(* ===== verification/PageResource.v ===== *)
(** * Page resources (src/src/util/heap/pageresource.rs, accounting.rs and
    monotonepageresource.rs, and [acquire] of src/src/policy/space.rs)

    A space asks its page resource for pages.  A monotone resource bumps a cursor; when the
    space is discontiguous it gets regions from [Map32], its newest region first.  [debug] is
    whether debug assertions are checked.  Mapping memory is outside: whether it succeeds is a
    parameter, and the chunks that were mapped are recorded. *)

From S2P Require Import Prelude Conversions SpaceDescriptor FreeList IntArrayFreeList Map32.

(** ** [PageAccounting] *)

Record PageAccounting : Type := { pa_reserved : Z; pa_committed : Z }.
Definition accounting_new : PageAccounting := {| pa_reserved := 0; pa_committed := 0 |}.
Definition reserve_and_commit (a : PageAccounting) (pages : Z) : PageAccounting :=
  {| pa_reserved := pa_reserved a +u pages; pa_committed := pa_committed a +u pages |}.
Definition reserve (a : PageAccounting) (pages : Z) : PageAccounting := {| pa_reserved := pa_reserved a +u pages; pa_committed := pa_committed a |}.
Definition commit (a : PageAccounting) (pages : Z) : PageAccounting := {| pa_reserved := pa_reserved a; pa_committed := pa_committed a +u pages |}.

Section accounting.
Context (debug : bool).
Definition debug_assert (b : bool) : res unit := rust_assert (negb debug || b).
Definition clear_reserved (a : PageAccounting) (pages : Z) : res PageAccounting :=
  _ ← debug_assert (pages <=? pa_reserved a);
  Val {| pa_reserved := pa_reserved a -u pages; pa_committed := pa_committed a |}.
Definition accounting_release (a : PageAccounting) (pages : Z) : res PageAccounting :=
  _ ← debug_assert (pages <=? pa_reserved a);
  _ ← debug_assert (pages <=? pa_committed a);
  Val {| pa_reserved := pa_reserved a -u pages; pa_committed := pa_committed a -u pages |}.
End accounting.

(** ** [CommonPageResource] *)

Record CommonPageResource : Type := { accounting : PageAccounting; contiguous : bool; growable : bool; head_discontiguous_region : Z }.
Definition common_new (contiguous growable : bool) : CommonPageResource :=
  {| accounting := accounting_new; contiguous := contiguous; growable := growable; head_discontiguous_region := 0 |}.
Definition set_accounting (pr : CommonPageResource) (a : PageAccounting) : CommonPageResource :=
  {| accounting := a; contiguous := contiguous pr; growable := growable pr; head_discontiguous_region := head_discontiguous_region pr |}.
Definition set_head (pr : CommonPageResource) (head : Z) : CommonPageResource :=
  {| accounting := accounting pr; contiguous := contiguous pr; growable := growable pr; head_discontiguous_region := head |}.
(** [commit_pages]: the difference is added to what was reserved. *)
Definition commit_pages (pr : CommonPageResource) (m : Map32) (reserved_pages actual_pages : Z) (is_mutator : bool) : CommonPageResource * Map32 :=
  (set_accounting pr (commit (reserve (accounting pr) (actual_pages -u reserved_pages)) actual_pages),
   if is_mutator then m32_add_to_cumulative_committed_pages m actual_pages else m).

Section resources.
Context (vm : VMLayout) (bf : bool) (fuel : nat) (F : unmap_features) (debug : bool).

Definition grow_discontiguous_space (pr : CommonPageResource) (m : Map32) (descriptor chunks : Z) : res (Z * CommonPageResource * Map32) :=
  '(new_head, m) ← m32_allocate_contiguous_chunks vm bf fuel m descriptor chunks (head_discontiguous_region pr);
  if is_zero new_head then Val (0, pr, m) else Val (new_head, set_head pr new_head, m).
Definition release_discontiguous_chunks (pr : CommonPageResource) (m : Map32) (chunk : Z) : res (CommonPageResource * Map32) :=
  _ ← debug_assert debug (chunk =? chunk_align_down chunk);
  pr ← (if chunk =? head_discontiguous_region pr
        then head ← m32_get_next_contiguous_region vm m chunk; Val (set_head pr head)
        else Val pr);
  '(_, m) ← m32_free_contiguous_chunks vm F m chunk;
  Val (pr, m).
Definition release_all_chunks (pr : CommonPageResource) (m : Map32) : res (CommonPageResource * Map32) :=
  m ← m32_free_all_chunks vm fuel m (head_discontiguous_region pr);
  Val (set_head pr 0, m).

(** ** [MonotonePageResource] *)

Record Monotone : Type := {
  mp_common : CommonPageResource; mp_cursor : Z; mp_sentinel : Z; mp_current_chunk : Z;
  mp_contiguous_start_chunk : Z; mp_start : Z
}.
Definition monotone_contiguous (start bytes : Z) : Monotone :=
  {| mp_common := common_new true true; mp_cursor := start; mp_sentinel := start +u bytes; mp_current_chunk := 0;
     mp_contiguous_start_chunk := chunk_align_down start; mp_start := start |}.
Definition monotone_discontiguous : Monotone :=
  {| mp_common := common_new false true; mp_cursor := 0; mp_sentinel := 0; mp_current_chunk := 0; mp_contiguous_start_chunk := 0; mp_start := 0 |}.
Definition set_cursor (mp : Monotone) (cursor sentinel current_chunk : Z) : Monotone :=
  {| mp_common := mp_common mp; mp_cursor := cursor; mp_sentinel := sentinel; mp_current_chunk := current_chunk;
     mp_contiguous_start_chunk := mp_contiguous_start_chunk mp; mp_start := mp_start mp |}.
Definition set_common (mp : Monotone) (pr : CommonPageResource) : Monotone :=
  {| mp_common := pr; mp_cursor := mp_cursor mp; mp_sentinel := mp_sentinel mp; mp_current_chunk := mp_current_chunk mp;
     mp_contiguous_start_chunk := mp_contiguous_start_chunk mp; mp_start := mp_start mp |}.

Definition required_chunks (pages : Z) : Z := Z.shiftr (raw_align_up (pages_to_bytes pages) BYTES_IN_CHUNK) LOG_BYTES_IN_CHUNK.

(** Whether mapping memory and its metadata succeeds; a failure does not return. *)
Context (ensure_mapped : Z → Z → bool).
(** The state: the map and the chunks that were mapped, as address and number. *)
Record page_state : Type := { ps_map : Map32; ps_mapped : list (Z * Z) }.

Definition check_cursor (mp : Monotone) : res unit :=
  _ ← debug_assert debug (mp_current_chunk mp <=? mp_cursor mp);
  debug_assert debug ((mp_cursor mp =? 0) || (chunk_align_down (mp_cursor mp) =? mp_current_chunk mp) ||
                      (chunk_align_down (mp_cursor mp) =? mp_current_chunk mp +u BYTES_IN_CHUNK)).
(** The current chunk of a contiguous space moves with the cursor: the chunks grown. *)
Definition move_current_chunk (mp : Monotone) : res (Monotone * option Z) :=
  let cursor := mp_cursor mp in
  let down := chunk_align_down cursor in
  let new_current_chunk := if down =? cursor then down -u BYTES_IN_CHUNK else down in
  if contiguous (mp_common mp) && negb (new_current_chunk =? mp_current_chunk mp)
  then
    _ ← debug_assert debug (mp_current_chunk mp <? down);
    let growed :=
      if is_zero (mp_current_chunk mp) then 1 +u Z.shiftr (new_current_chunk -u mp_contiguous_start_chunk mp) LOG_BYTES_IN_CHUNK
      else Z.shiftr (new_current_chunk -u mp_current_chunk mp) LOG_BYTES_IN_CHUNK in
    Val (set_cursor mp cursor (mp_sentinel mp) new_current_chunk, Some growed)
  else Val (mp, None).
Definition alloc_pages (mp : Monotone) (st : page_state) (descriptor reserved_pages required_pages : Z) (is_mutator : bool)
    : res (option (Z * Z * bool) * Monotone * page_state) :=
  _ ← check_cursor mp;
  let bytes := pages_to_bytes required_pages in
  '(mp, m, growed) ←
    (if negb (contiguous (mp_common mp)) && (mp_sentinel mp <? mp_cursor mp +u bytes)
     then
       let chunks := required_chunks required_pages in
       '(current, pr, m) ← grow_discontiguous_space (mp_common mp) (ps_map st) descriptor chunks;
       let sentinel := current +u (if is_zero current then 0 else ushl 64 chunks LOG_BYTES_IN_CHUNK) in
       Val (set_cursor (set_common mp pr) current sentinel current, m, Some chunks)
     else Val (mp, ps_map st, None));
  let rtn := mp_cursor mp in
  let tmp := rtn +u bytes in
  _ ← debug_assert debug ((mp_cursor mp <=? rtn) && (rtn <? mp_cursor mp +u bytes));
  if mp_sentinel mp <? tmp then Val (None, mp, {| ps_map := m; ps_mapped := ps_mapped st |})
  else
    '(mp, moved) ← move_current_chunk (set_cursor mp tmp (mp_sentinel mp) (mp_current_chunk mp));
    let growed := match moved with Some g => Some g | None => growed end in
    let '(pr, m) := commit_pages (mp_common mp) m reserved_pages required_pages is_mutator in
    let mp := set_common mp pr in
    match growed with
    | None => Val (Some (rtn, required_pages, false), mp, {| ps_map := m; ps_mapped := ps_mapped st |})
    | Some g =>
      let start := align_up rtn BYTES_IN_CHUNK in
      _ ← rust_assert (ensure_mapped start (ushl 64 g (LOG_BYTES_IN_CHUNK - LOG_BYTES_IN_PAGE)));
      Val (Some (rtn, required_pages, true), mp, {| ps_map := m; ps_mapped := ps_mapped st ++ [(start, g)] |})
    end.

(** *** Releasing *)

Definition release_pages_extent (bytes : Z) : res unit := debug_assert debug (bytes =? pages_to_bytes (bytes_to_pages_up bytes)).
(** [move_to_next_chunk] in the [while] loop of [release_pages]. *)
Fixpoint release_regions (fuel : nat) (m : Map32) (current : Z) : res unit :=
  current ← m32_get_next_contiguous_region vm m current;
  if is_zero current then Val ()
  else
    size ← m32_get_contiguous_region_size vm m current;
    _ ← release_pages_extent (current +u size -u current);
    match fuel with O => NoFuel | S fuel => release_regions fuel m current end.
Definition release_pages (mp : Monotone) (m : Map32) : res (Monotone * Map32) :=
  if contiguous (mp_common mp) then Val (set_cursor mp (mp_start mp) (mp_sentinel mp) 0, m)
  else if is_zero (mp_cursor mp) then Val (mp, m)
  else
    _ ← release_pages_extent (mp_cursor mp -u mp_current_chunk mp);
    _ ← release_regions fuel m (mp_current_chunk mp);
    '(pr, m) ← release_all_chunks (mp_common mp) m;
    Val (set_cursor (set_common mp pr) 0 0 0, m).
Definition monotone_reset (mp : Monotone) (m : Map32) : res (Monotone * Map32) :=
  release_pages (set_common mp (set_accounting (mp_common mp) accounting_new)) m.

(** The regions in use, as start and size: the region of the cursor only up to the cursor. *)
Fixpoint allocated_regions (fuel : nat) (m : Map32) (cursor discontiguous_start : Z) : res (list (Z * Z)) :=
  if is_zero discontiguous_start then Val []
  else match fuel with
  | O => NoFuel
  | S fuel =>
    let start := discontiguous_start in
    next ← m32_get_next_contiguous_region vm m start;
    contiguous_region_size ← m32_get_contiguous_region_size vm m start;
    let size := if (start <? cursor) && (cursor <? start +u contiguous_region_size) then cursor -u start else contiguous_region_size in
    rest ← allocated_regions fuel m cursor next;
    Val ((start, size) :: rest)
  end.
Definition iterate_allocated_regions (mp : Monotone) (m : Map32) : res (list (Z * Z)) :=
  if contiguous (mp_common mp) then Val [(mp_start mp, align_up (mp_cursor mp) BYTES_IN_CHUNK -u mp_start mp)]
  else allocated_regions fuel m (mp_cursor mp) (head_discontiguous_region (mp_common mp)).

(** ** [Space::acquire] *)

(** What the caller's thread and the trigger say: whether the thread is a mutator, whether
    collection is enabled and initialized, what the two polls answer, and the largest size the
    trigger lets the heap have. *)
Record acquire_env : Type := { ae_mutator : bool; ae_enabled : bool; ae_initialized : bool; ae_poll : bool; ae_forced : bool; ae_max_heap_pages : Z }.
(** [will_oom_on_acquire]; reporting it to the binding is not modelled. *)
Definition will_oom_on_acquire (E : acquire_env) (size : Z) : bool := ae_max_heap_pages E <? Z.shiftr size LOG_BYTES_IN_PAGE.
(** The address, zero if a collection is needed, and the pages reported as pending. *)
Definition acquire (E : acquire_env) (meta_pages : Z → Z) (mp : Monotone) (st : page_state) (descriptor pages : Z) : res (Z * option Z * Monotone * page_state) :=
  _ ← debug_assert debug (negb (will_oom_on_acquire E (ushl 64 pages LOG_BYTES_IN_PAGE)));
  let should_poll := ae_mutator E && ae_enabled E in
  let allow_gc := should_poll && ae_initialized E in
  let clear mp := a ← clear_reserved debug (accounting (mp_common mp)) pages; Val (set_common mp (set_accounting (mp_common mp) a)) in
  let mp := set_common mp (set_accounting (mp_common mp) (reserve (accounting (mp_common mp)) pages)) in
  if should_poll && ae_poll E then
    _ ← rust_assert allow_gc;
    mp ← clear mp;
    Val (0, Some (pages +u meta_pages pages), mp, st)
  else
    '(r, mp, st) ← alloc_pages mp st descriptor pages pages (ae_mutator E);
    match r with
    | Some (start, _, _) => Val (start, None, mp, st)
    | None =>
      _ ← rust_assert allow_gc;
      _ ← debug_assert debug (ae_forced E);
      mp ← clear mp;
      Val (0, Some pages, mp, st)
    end.
End resources.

────────────────────

**WHAT IS NEEDED:**
Print every line from the one that contains "Val (0, Some (pages" to the end of the records, exactly as written, and nothing more.

**FINISHED TASK:**
    Val (0, Some (pages +u meta_pages pages), mp, st)
  else
    '(r, mp, st) ← alloc_pages mp st descriptor pages pages (ae_mutator E);
    match r with
    | Some (start, _, _) => Val (start, None, mp, st)
    | None =>
      _ ← rust_assert allow_gc;
      _ ← debug_assert debug (ae_forced E);
      mp ← clear mp;
      Val (0, Some pages, mp, st)
    end.
End resources.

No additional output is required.